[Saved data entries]
---

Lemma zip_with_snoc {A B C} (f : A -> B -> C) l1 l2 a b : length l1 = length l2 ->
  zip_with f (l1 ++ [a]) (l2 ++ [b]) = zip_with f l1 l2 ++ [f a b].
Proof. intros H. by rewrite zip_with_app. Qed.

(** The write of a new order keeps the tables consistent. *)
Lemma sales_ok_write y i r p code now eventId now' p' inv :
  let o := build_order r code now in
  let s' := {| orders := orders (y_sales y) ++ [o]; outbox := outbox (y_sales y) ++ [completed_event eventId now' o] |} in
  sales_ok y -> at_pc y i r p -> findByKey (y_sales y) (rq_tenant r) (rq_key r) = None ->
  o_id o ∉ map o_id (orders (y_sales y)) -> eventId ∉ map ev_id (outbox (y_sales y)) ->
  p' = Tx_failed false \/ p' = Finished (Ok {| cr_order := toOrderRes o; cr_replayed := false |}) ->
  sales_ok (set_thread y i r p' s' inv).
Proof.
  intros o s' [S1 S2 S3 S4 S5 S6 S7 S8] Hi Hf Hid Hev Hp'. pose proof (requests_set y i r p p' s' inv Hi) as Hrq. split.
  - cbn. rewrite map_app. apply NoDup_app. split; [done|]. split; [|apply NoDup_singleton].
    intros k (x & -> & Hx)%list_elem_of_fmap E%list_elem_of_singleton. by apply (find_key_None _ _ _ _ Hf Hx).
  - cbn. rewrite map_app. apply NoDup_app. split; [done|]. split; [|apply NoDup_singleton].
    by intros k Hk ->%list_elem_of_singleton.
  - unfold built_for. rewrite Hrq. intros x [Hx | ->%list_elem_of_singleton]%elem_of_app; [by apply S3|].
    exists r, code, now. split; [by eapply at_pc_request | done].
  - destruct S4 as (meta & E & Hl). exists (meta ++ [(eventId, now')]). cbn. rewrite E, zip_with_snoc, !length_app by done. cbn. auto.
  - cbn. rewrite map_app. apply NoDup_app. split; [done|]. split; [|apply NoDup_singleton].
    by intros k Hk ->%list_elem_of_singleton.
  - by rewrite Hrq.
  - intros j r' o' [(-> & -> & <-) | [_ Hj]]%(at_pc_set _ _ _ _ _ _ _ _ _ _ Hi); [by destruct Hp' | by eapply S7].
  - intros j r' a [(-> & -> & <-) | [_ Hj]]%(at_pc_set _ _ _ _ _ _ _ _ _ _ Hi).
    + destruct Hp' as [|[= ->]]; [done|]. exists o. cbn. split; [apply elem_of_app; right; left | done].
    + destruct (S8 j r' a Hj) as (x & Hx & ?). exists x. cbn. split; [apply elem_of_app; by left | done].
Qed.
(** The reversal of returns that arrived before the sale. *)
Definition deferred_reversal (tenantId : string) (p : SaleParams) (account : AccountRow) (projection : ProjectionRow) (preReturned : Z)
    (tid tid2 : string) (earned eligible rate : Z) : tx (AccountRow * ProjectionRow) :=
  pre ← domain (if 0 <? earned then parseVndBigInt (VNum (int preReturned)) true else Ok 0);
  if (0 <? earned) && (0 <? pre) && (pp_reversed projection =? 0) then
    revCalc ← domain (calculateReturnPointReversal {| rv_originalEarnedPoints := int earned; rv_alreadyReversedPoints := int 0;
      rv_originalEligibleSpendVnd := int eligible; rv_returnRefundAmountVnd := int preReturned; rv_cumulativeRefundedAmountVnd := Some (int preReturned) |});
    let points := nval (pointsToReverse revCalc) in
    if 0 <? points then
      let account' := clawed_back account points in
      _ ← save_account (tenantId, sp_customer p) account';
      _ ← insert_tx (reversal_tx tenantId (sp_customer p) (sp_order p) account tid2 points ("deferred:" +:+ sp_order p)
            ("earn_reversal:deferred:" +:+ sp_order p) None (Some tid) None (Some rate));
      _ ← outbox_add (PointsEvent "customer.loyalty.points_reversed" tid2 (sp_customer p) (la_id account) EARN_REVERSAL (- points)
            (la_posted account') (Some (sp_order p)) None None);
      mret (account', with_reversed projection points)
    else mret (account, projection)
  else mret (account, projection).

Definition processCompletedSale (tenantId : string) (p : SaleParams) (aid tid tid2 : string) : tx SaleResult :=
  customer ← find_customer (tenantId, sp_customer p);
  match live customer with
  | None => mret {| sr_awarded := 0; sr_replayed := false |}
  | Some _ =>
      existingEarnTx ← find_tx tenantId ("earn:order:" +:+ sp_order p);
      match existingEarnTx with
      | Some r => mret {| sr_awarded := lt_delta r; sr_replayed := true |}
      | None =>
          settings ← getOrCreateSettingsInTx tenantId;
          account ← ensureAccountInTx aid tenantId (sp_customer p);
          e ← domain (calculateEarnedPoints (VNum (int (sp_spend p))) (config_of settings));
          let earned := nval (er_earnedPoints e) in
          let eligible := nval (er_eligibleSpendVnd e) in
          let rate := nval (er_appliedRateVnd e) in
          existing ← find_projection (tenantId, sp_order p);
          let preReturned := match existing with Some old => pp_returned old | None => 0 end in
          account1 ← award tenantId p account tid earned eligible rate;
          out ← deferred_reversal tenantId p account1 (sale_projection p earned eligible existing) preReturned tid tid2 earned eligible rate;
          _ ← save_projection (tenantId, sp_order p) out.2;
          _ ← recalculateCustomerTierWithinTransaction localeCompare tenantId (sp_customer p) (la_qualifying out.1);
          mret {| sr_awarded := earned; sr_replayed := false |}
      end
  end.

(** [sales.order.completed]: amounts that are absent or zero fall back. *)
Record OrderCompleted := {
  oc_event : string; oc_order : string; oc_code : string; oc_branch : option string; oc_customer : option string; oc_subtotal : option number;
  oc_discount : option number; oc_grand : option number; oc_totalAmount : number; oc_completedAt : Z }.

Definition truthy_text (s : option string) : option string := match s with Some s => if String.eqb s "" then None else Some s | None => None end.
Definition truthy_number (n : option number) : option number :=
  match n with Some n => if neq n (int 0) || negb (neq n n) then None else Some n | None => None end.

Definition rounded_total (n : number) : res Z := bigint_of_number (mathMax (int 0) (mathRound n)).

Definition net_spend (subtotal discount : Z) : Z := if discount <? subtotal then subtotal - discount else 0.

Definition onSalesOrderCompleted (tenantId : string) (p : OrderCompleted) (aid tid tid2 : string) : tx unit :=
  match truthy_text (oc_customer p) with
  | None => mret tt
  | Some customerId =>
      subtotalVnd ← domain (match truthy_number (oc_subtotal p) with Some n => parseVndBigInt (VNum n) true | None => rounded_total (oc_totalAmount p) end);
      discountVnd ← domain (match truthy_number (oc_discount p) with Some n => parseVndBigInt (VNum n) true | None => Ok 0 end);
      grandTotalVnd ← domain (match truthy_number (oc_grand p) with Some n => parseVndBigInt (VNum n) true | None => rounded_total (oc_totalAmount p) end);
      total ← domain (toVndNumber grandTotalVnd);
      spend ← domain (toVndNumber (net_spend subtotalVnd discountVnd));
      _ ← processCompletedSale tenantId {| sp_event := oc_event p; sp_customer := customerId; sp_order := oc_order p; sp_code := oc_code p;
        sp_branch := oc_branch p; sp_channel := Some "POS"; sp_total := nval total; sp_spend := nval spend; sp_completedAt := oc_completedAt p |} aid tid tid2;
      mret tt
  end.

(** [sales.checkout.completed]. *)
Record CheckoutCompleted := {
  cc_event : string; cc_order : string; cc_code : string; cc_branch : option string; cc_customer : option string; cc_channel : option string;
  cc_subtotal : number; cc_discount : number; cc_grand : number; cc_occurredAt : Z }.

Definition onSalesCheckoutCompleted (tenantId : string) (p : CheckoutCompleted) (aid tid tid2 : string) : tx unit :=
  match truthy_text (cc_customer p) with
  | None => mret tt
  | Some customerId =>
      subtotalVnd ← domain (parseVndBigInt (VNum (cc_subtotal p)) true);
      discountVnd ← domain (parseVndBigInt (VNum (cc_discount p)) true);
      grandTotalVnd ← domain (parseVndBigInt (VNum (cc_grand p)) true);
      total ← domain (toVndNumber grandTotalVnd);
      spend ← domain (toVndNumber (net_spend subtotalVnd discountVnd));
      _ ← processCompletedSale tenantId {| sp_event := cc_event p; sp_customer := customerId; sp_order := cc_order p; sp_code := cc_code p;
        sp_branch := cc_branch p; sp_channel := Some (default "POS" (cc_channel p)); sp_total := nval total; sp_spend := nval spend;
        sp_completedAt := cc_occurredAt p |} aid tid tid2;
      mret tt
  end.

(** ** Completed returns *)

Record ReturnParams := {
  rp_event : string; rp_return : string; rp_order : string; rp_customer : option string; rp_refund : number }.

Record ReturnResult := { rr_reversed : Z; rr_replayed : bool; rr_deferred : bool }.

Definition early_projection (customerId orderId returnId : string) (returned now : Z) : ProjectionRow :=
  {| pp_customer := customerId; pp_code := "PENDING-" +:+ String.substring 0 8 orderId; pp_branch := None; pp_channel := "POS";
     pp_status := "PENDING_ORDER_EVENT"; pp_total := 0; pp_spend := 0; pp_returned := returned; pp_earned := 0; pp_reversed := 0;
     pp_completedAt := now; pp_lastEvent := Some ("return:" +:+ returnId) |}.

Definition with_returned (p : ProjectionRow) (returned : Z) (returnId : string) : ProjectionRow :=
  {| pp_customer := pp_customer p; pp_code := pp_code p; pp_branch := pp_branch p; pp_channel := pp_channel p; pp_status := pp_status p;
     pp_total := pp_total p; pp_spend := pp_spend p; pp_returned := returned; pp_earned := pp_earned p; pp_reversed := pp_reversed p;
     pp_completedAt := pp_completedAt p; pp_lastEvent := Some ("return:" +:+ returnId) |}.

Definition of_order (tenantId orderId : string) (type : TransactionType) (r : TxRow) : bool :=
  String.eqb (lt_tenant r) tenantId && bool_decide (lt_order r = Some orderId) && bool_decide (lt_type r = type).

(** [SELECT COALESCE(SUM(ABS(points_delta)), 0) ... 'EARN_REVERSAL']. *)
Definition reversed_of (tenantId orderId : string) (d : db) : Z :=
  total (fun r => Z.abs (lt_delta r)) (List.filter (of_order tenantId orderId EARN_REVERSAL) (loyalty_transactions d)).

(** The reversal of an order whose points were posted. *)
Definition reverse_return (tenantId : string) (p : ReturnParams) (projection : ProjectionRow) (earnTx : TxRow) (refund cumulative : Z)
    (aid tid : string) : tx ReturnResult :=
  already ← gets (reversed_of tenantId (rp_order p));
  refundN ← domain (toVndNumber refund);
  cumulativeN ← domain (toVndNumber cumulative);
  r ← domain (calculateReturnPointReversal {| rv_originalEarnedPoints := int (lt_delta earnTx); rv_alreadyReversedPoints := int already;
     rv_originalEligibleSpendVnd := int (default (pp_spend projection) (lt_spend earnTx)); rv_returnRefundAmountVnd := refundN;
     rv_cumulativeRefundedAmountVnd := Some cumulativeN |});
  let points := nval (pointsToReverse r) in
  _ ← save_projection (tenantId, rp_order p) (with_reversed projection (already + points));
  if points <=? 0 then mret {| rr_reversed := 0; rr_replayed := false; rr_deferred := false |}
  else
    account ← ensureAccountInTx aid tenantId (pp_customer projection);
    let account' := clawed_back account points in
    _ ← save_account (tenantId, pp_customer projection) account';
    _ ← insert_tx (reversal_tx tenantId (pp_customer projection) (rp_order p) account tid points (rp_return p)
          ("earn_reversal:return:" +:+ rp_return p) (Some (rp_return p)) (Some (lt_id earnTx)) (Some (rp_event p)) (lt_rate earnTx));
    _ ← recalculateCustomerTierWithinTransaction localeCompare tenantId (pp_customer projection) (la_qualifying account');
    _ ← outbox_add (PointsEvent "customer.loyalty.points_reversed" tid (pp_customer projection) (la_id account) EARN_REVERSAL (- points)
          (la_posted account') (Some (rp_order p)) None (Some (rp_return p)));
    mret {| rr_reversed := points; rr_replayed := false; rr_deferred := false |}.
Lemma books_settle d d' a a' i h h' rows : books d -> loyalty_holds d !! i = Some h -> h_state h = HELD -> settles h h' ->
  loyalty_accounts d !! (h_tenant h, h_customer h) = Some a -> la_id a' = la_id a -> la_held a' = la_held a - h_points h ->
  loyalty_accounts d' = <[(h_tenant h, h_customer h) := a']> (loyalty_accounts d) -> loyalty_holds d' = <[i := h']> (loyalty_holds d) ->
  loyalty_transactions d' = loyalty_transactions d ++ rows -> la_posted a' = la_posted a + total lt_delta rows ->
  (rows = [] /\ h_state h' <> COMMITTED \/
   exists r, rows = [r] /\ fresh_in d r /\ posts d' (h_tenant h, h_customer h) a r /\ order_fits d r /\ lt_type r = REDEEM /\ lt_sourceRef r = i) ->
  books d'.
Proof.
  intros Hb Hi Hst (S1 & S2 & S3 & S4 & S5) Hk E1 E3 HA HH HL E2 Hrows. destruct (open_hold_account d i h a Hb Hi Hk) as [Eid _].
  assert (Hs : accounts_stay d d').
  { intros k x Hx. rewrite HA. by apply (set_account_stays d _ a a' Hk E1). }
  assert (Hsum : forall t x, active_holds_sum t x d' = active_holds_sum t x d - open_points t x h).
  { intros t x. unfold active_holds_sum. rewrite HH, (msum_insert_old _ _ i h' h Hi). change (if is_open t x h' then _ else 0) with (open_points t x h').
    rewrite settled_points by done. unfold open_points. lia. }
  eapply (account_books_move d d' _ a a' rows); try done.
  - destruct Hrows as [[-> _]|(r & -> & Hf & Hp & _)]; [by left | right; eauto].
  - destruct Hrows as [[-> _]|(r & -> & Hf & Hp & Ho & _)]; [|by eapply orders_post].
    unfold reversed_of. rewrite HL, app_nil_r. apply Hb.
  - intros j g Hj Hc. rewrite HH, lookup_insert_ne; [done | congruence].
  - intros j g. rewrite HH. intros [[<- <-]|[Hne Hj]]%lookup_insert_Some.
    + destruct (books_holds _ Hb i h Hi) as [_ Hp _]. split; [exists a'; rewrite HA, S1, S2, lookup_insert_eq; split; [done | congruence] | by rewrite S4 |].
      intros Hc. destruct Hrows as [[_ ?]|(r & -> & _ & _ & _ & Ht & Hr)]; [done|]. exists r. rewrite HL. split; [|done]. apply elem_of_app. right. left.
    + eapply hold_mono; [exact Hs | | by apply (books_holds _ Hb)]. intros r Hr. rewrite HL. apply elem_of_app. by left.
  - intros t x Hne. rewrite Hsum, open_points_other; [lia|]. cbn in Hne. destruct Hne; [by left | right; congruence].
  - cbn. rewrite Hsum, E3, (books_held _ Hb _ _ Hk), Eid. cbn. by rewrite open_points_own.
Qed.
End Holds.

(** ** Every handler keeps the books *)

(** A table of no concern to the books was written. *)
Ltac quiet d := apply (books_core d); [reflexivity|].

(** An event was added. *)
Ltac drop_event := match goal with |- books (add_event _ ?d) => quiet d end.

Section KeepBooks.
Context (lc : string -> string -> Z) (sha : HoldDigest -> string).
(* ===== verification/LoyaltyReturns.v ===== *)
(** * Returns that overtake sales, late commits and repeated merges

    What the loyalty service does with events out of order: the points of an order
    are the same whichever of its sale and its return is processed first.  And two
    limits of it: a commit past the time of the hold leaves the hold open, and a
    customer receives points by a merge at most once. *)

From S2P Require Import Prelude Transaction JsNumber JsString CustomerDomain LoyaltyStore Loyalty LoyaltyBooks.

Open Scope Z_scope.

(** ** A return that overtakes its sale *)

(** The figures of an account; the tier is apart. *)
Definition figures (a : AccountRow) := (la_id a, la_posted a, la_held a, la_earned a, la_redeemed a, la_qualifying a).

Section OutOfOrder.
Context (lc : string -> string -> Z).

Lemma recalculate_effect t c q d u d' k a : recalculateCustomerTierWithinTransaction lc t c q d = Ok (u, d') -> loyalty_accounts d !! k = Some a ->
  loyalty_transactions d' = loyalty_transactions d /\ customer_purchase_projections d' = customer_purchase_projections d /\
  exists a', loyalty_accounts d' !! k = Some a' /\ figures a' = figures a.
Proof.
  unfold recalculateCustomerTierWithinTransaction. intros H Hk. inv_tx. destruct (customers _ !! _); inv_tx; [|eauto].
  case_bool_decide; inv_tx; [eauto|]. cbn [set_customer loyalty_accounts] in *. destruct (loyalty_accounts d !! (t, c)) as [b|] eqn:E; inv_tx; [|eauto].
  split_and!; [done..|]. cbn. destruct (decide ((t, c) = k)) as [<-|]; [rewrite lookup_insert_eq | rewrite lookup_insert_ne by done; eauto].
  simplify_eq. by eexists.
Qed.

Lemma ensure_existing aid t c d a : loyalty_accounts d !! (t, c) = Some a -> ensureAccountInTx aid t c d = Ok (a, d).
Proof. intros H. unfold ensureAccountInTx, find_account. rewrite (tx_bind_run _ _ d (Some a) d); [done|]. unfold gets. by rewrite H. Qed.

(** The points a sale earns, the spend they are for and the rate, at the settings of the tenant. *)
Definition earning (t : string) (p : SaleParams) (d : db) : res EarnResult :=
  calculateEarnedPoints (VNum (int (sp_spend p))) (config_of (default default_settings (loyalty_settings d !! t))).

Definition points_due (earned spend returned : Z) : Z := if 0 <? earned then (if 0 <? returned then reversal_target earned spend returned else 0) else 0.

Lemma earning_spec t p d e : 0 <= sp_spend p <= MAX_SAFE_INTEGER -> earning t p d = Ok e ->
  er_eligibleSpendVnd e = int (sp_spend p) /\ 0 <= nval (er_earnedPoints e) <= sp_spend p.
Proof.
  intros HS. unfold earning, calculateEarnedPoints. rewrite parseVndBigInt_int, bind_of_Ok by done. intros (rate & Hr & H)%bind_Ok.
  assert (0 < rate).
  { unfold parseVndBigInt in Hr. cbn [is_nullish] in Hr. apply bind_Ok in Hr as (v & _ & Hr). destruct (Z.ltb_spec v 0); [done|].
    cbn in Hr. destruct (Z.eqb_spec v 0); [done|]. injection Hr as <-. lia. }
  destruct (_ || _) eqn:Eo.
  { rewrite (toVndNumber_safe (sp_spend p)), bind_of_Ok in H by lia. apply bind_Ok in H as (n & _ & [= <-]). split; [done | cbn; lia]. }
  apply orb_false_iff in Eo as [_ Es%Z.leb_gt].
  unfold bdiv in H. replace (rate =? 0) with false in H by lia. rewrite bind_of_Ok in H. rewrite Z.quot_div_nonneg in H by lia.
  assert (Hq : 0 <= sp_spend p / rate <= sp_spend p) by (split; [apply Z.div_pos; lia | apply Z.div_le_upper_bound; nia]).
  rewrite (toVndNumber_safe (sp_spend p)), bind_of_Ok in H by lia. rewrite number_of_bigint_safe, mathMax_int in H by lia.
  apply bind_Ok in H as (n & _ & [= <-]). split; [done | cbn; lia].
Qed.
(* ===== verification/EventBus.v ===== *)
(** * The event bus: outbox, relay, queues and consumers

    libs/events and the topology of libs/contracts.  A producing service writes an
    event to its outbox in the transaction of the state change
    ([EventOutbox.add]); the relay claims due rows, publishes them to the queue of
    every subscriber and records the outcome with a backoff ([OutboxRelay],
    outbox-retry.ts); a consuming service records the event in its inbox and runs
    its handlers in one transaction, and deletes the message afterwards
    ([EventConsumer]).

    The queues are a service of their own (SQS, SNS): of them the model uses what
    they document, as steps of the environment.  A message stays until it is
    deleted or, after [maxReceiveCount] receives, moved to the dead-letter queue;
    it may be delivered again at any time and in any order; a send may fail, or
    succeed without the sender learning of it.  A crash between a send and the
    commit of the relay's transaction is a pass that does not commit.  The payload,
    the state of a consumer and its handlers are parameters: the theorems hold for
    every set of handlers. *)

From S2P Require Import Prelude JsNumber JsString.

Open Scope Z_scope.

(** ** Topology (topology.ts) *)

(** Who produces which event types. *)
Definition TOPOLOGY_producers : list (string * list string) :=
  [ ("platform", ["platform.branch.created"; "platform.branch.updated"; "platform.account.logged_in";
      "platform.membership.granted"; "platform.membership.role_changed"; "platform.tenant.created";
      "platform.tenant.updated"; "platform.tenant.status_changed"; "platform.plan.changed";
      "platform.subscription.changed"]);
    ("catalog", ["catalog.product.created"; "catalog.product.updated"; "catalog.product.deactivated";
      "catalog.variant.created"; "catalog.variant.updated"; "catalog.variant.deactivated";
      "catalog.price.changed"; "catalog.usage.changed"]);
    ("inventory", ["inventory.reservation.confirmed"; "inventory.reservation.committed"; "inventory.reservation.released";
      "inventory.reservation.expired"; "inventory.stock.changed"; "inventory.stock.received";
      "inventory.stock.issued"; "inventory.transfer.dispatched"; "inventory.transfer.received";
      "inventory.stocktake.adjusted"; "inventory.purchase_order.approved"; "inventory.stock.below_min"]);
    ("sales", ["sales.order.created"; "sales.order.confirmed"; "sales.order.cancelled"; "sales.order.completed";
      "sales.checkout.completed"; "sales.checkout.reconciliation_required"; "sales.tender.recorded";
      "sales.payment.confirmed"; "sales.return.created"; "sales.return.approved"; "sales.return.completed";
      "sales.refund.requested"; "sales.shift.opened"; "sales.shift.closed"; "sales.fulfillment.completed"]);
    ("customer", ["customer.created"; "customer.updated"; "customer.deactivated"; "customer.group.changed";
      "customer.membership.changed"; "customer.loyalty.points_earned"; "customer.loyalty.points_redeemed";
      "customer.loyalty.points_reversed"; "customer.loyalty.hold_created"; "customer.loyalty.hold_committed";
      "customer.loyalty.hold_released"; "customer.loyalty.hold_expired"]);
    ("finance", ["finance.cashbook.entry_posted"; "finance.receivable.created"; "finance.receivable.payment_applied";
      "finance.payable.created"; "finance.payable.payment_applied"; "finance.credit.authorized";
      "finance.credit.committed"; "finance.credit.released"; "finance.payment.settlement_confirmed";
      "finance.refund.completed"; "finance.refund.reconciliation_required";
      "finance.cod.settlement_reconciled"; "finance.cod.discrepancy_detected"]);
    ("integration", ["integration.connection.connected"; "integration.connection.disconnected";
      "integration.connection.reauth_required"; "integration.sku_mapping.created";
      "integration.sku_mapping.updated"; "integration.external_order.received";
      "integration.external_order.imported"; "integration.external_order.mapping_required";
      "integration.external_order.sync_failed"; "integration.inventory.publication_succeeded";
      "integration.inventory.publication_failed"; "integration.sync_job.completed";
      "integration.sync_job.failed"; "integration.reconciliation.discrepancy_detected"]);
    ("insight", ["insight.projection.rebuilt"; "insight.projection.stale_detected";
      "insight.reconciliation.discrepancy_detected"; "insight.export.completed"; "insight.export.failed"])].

---

Among the lines above, find those that contain the word "time" and copy them.

Answer to this problem:
    limits of it: a commit past the time of the hold leaves the hold open, and a
    it may be delivered again at any time and in any order; a send may fail, or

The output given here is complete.